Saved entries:
(* ===== verification/Doe.v ===== *)
(** Data object exchange with a PCIe function (val_host_doe.c).

    Requests and responses are buffers of 32-bit words in host memory, one byte
    per address; the mailbox is behind the configuration space.  The state is the
    pair of the PCIe state and the memory. *)
From S2P Require Import Prelude Defs Libc RecExit Rhi Pcie.

Definition VAL_HOST_DOE_HEADER_1 : Z := 0x10001.
Definition VAL_HOST_DOE_HEADER_2 : Z := 0x20001.
Definition VAL_HOST_DOE_HEADER_LENGTH : Z := 0x2.
Definition DOE_CTRL_REG : Z := 0x8.
Definition DOE_STATUS_REG : Z := 0xC.
Definition DOE_WRITE_DATA_MAILBOX_REG : Z := 0x10.
Definition DOE_READ_DATA_MAILBOX_REG : Z := 0x14.
Definition DOE_STATUS_REG_BUSY : Z := 0.
Definition DOE_STATUS_REG_ERROR : Z := 2.
Definition DOE_STATUS_REG_READY : Z := 31.

(** A little-endian word in memory. *)
Definition word_bytes (v : Z) : list Z :=
  [Z.land v 0xFF; Z.land (Z.shiftr v 8) 0xFF; Z.land (Z.shiftr v 16) 0xFF; Z.land (Z.shiftr v 24) 0xFF].
Definition load32 (p : Z) : M (gmap Z Z) Z := Validate.load_le 4 p.
Definition store32 (p v : Z) : M (gmap Z Z) unit := write_bytes p (word_bytes v).

Section Doe.
Context {W : Type} `{MmioBus W}.

Definition on_bus {A : Type} (m : M (pcie W) A) : M (pcie W * gmap Z Z) A :=
  zoom fst (λ p s, (p, snd s)) m.
Definition on_mem {A : Type} (m : M (gmap Z Z) A) : M (pcie W * gmap Z Z) A :=
  zoom snd (λ b s, (fst s, b)) m.

(** [val_pcie_read_cfg(bdf, offset, &value)] into a variable that holds [value]. *)
Definition read_value (bdf offset : Z) (value : option Z) : M (pcie W * gmap Z Z) Z :=
  on_bus (let* r := val_pcie_read_cfg bdf offset value in use (snd r)).
Definition write_value (bdf offset v : Z) : M (pcie W * gmap Z Z) unit :=
  on_bus (val_pcie_write_cfg bdf offset v).

Definition doe_bit (value bit : Z) : bool := truthy (VAL_EXTRACT_BITS value bit bit).

Definition doe_length (req_len : Z) : Z :=
  if truthy (req_len mod 4) then Z.shiftr req_len 2 + 1 else Z.shiftr req_len 2.

Definition val_host_pcie_doe_send_req (bdf doe_cap_base req_addr req_len req_type : Z)
    : M (pcie W * gmap Z Z) Z :=
  let* value := read_value bdf (u32 (doe_cap_base + DOE_STATUS_REG)) None in
  if doe_bit value DOE_STATUS_REG_BUSY then ret VAL_ERROR
  else
    let* value := read_value bdf (u32 (doe_cap_base + DOE_STATUS_REG)) (Some value) in
    if doe_bit value DOE_STATUS_REG_ERROR then ret VAL_ERROR
    else
      let mailbox := u32 (doe_cap_base + DOE_WRITE_DATA_MAILBOX_REG) in
      let n := doe_length req_len in
      write_value bdf mailbox (if req_type =? 1 then VAL_HOST_DOE_HEADER_2 else VAL_HOST_DOE_HEADER_1) ;;
      write_value bdf mailbox (u32 (u32 n + VAL_HOST_DOE_HEADER_LENGTH)) ;;
      for_upto (R := Empty_set) n (λ i,
        let* v := on_mem (load32 (req_addr + 4 * i)) in
        write_value bdf mailbox v ;; ret None) ;;
      write_value bdf (u32 (doe_cap_base + DOE_CTRL_REG)) (u32 (Z.shiftl 1 31)) ;;
      ret VAL_SUCCESS.

(** [val_pcie_read_cfg] and the write that takes the word out of the mailbox. *)
Definition pop_mailbox (bdf doe_cap_base value : Z) : M (pcie W * gmap Z Z) Z :=
  let mailbox := u32 (doe_cap_base + DOE_READ_DATA_MAILBOX_REG) in
  let* value := read_value bdf mailbox (Some value) in
  write_value bdf mailbox 0 ;;
  ret value.

(** The status and [*resp_len]. *)
Definition val_host_pcie_doe_recv_resp (bdf doe_cap_base resp_addr resp_len : Z)
    : M (pcie W * gmap Z Z) (Z * Z) :=
  let* value := read_value bdf (u32 (doe_cap_base + DOE_STATUS_REG)) None in
  if negb (doe_bit value DOE_STATUS_REG_READY) then ret (VAL_ERROR, resp_len)
  else
    let* value := read_value bdf (u32 (doe_cap_base + DOE_STATUS_REG)) (Some value) in
    if doe_bit value DOE_STATUS_REG_ERROR then ret (VAL_ERROR, resp_len)
    else
      let* value := pop_mailbox bdf doe_cap_base value in
      let* value := pop_mailbox bdf doe_cap_base value in
      let length := u32 (value - VAL_HOST_DOE_HEADER_LENGTH) in
      let resp_len := length * 4 in
      let* value := fold_from (Z.to_nat length) 0 value (λ i value,
        let* value := pop_mailbox bdf doe_cap_base value in
        on_mem (store32 (resp_addr + 4 * i) value) ;;
        ret value) in
      let* value := read_value bdf (u32 (doe_cap_base + DOE_STATUS_REG)) (Some value) in
      if doe_bit value DOE_STATUS_REG_READY then ret (VAL_ERROR, resp_len)
      else ret (VAL_SUCCESS, resp_len).

Definition val_host_pcie_doe_communicate (bdf doe_cap_base req_buf req_sz rsp_buf rsp_sz req_type : Z)
    : M (pcie W * gmap Z Z) (Z * Z) :=
  let* rc := val_host_pcie_doe_send_req bdf doe_cap_base req_buf (u32 req_sz) req_type in
  if negb (rc =? 0) then ret (rc, rsp_sz)
  else val_host_pcie_doe_recv_resp bdf doe_cap_base rsp_buf rsp_sz.
End Doe.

The task: What the exercise needs is every record again, word for word.

Task response:
(* ===== verification/Doe.v ===== *)
(** Data object exchange with a PCIe function (val_host_doe.c).

    Requests and responses are buffers of 32-bit words in host memory, one byte
    per address; the mailbox is behind the configuration space.  The state is the
    pair of the PCIe state and the memory. *)
From S2P Require Import Prelude Defs Libc RecExit Rhi Pcie.

Definition VAL_HOST_DOE_HEADER_1 : Z := 0x10001.
Definition VAL_HOST_DOE_HEADER_2 : Z := 0x20001.
Definition VAL_HOST_DOE_HEADER_LENGTH : Z := 0x2.
Definition DOE_CTRL_REG : Z := 0x8.
Definition DOE_STATUS_REG : Z := 0xC.
Definition DOE_WRITE_DATA_MAILBOX_REG : Z := 0x10.
Definition DOE_READ_DATA_MAILBOX_REG : Z := 0x14.
Definition DOE_STATUS_REG_BUSY : Z := 0.
Definition DOE_STATUS_REG_ERROR : Z := 2.
Definition DOE_STATUS_REG_READY : Z := 31.

(** A little-endian word in memory. *)
Definition word_bytes (v : Z) : list Z :=
  [Z.land v 0xFF; Z.land (Z.shiftr v 8) 0xFF; Z.land (Z.shiftr v 16) 0xFF; Z.land (Z.shiftr v 24) 0xFF].
Definition load32 (p : Z) : M (gmap Z Z) Z := Validate.load_le 4 p.
Definition store32 (p v : Z) : M (gmap Z Z) unit := write_bytes p (word_bytes v).

Section Doe.
Context {W : Type} `{MmioBus W}.

Definition on_bus {A : Type} (m : M (pcie W) A) : M (pcie W * gmap Z Z) A :=
  zoom fst (λ p s, (p, snd s)) m.
Definition on_mem {A : Type} (m : M (gmap Z Z) A) : M (pcie W * gmap Z Z) A :=
  zoom snd (λ b s, (fst s, b)) m.

(** [val_pcie_read_cfg(bdf, offset, &value)] into a variable that holds [value]. *)
Definition read_value (bdf offset : Z) (value : option Z) : M (pcie W * gmap Z Z) Z :=
  on_bus (let* r := val_pcie_read_cfg bdf offset value in use (snd r)).
Definition write_value (bdf offset v : Z) : M (pcie W * gmap Z Z) unit :=
  on_bus (val_pcie_write_cfg bdf offset v).

Definition doe_bit (value bit : Z) : bool := truthy (VAL_EXTRACT_BITS value bit bit).

Definition doe_length (req_len : Z) : Z :=
  if truthy (req_len mod 4) then Z.shiftr req_len 2 + 1 else Z.shiftr req_len 2.

Definition val_host_pcie_doe_send_req (bdf doe_cap_base req_addr req_len req_type : Z)
    : M (pcie W * gmap Z Z) Z :=
  let* value := read_value bdf (u32 (doe_cap_base + DOE_STATUS_REG)) None in
  if doe_bit value DOE_STATUS_REG_BUSY then ret VAL_ERROR
  else
    let* value := read_value bdf (u32 (doe_cap_base + DOE_STATUS_REG)) (Some value) in
    if doe_bit value DOE_STATUS_REG_ERROR then ret VAL_ERROR
    else
      let mailbox := u32 (doe_cap_base + DOE_WRITE_DATA_MAILBOX_REG) in
      let n := doe_length req_len in
      write_value bdf mailbox (if req_type =? 1 then VAL_HOST_DOE_HEADER_2 else VAL_HOST_DOE_HEADER_1) ;;
      write_value bdf mailbox (u32 (u32 n + VAL_HOST_DOE_HEADER_LENGTH)) ;;
      for_upto (R := Empty_set) n (λ i,
        let* v := on_mem (load32 (req_addr + 4 * i)) in
        write_value bdf mailbox v ;; ret None) ;;
      write_value bdf (u32 (doe_cap_base + DOE_CTRL_REG)) (u32 (Z.shiftl 1 31)) ;;
      ret VAL_SUCCESS.

(** [val_pcie_read_cfg] and the write that takes the word out of the mailbox. *)
Definition pop_mailbox (bdf doe_cap_base value : Z) : M (pcie W * gmap Z Z) Z :=
  let mailbox := u32 (doe_cap_base + DOE_READ_DATA_MAILBOX_REG) in
  let* value := read_value bdf mailbox (Some value) in
  write_value bdf mailbox 0 ;;
  ret value.

(** The status and [*resp_len]. *)
Definition val_host_pcie_doe_recv_resp (bdf doe_cap_base resp_addr resp_len : Z)
    : M (pcie W * gmap Z Z) (Z * Z) :=
  let* value := read_value bdf (u32 (doe_cap_base + DOE_STATUS_REG)) None in
  if negb (doe_bit value DOE_STATUS_REG_READY) then ret (VAL_ERROR, resp_len)
  else
    let* value := read_value bdf (u32 (doe_cap_base + DOE_STATUS_REG)) (Some value) in
    if doe_bit value DOE_STATUS_REG_ERROR then ret (VAL_ERROR, resp_len)
    else
      let* value := pop_mailbox bdf doe_cap_base value in
      let* value := pop_mailbox bdf doe_cap_base value in
      let length := u32 (value - VAL_HOST_DOE_HEADER_LENGTH) in
      let resp_len := length * 4 in
      let* value := fold_from (Z.to_nat length) 0 value (λ i value,
        let* value := pop_mailbox bdf doe_cap_base value in
        on_mem (store32 (resp_addr + 4 * i) value) ;;
        ret value) in
      let* value := read_value bdf (u32 (doe_cap_base + DOE_STATUS_REG)) (Some value) in
      if doe_bit value DOE_STATUS_REG_READY then ret (VAL_ERROR, resp_len)
      else ret (VAL_SUCCESS, resp_len).

Definition val_host_pcie_doe_communicate (bdf doe_cap_base req_buf req_sz rsp_buf rsp_sz req_type : Z)
    : M (pcie W * gmap Z Z) (Z * Z) :=
  let* rc := val_host_pcie_doe_send_req bdf doe_cap_base req_buf (u32 req_sz) req_type in
  if negb (rc =? 0) then ret (rc, rsp_sz)
  else val_host_pcie_doe_recv_resp bdf doe_cap_base rsp_buf rsp_sz.
End Doe.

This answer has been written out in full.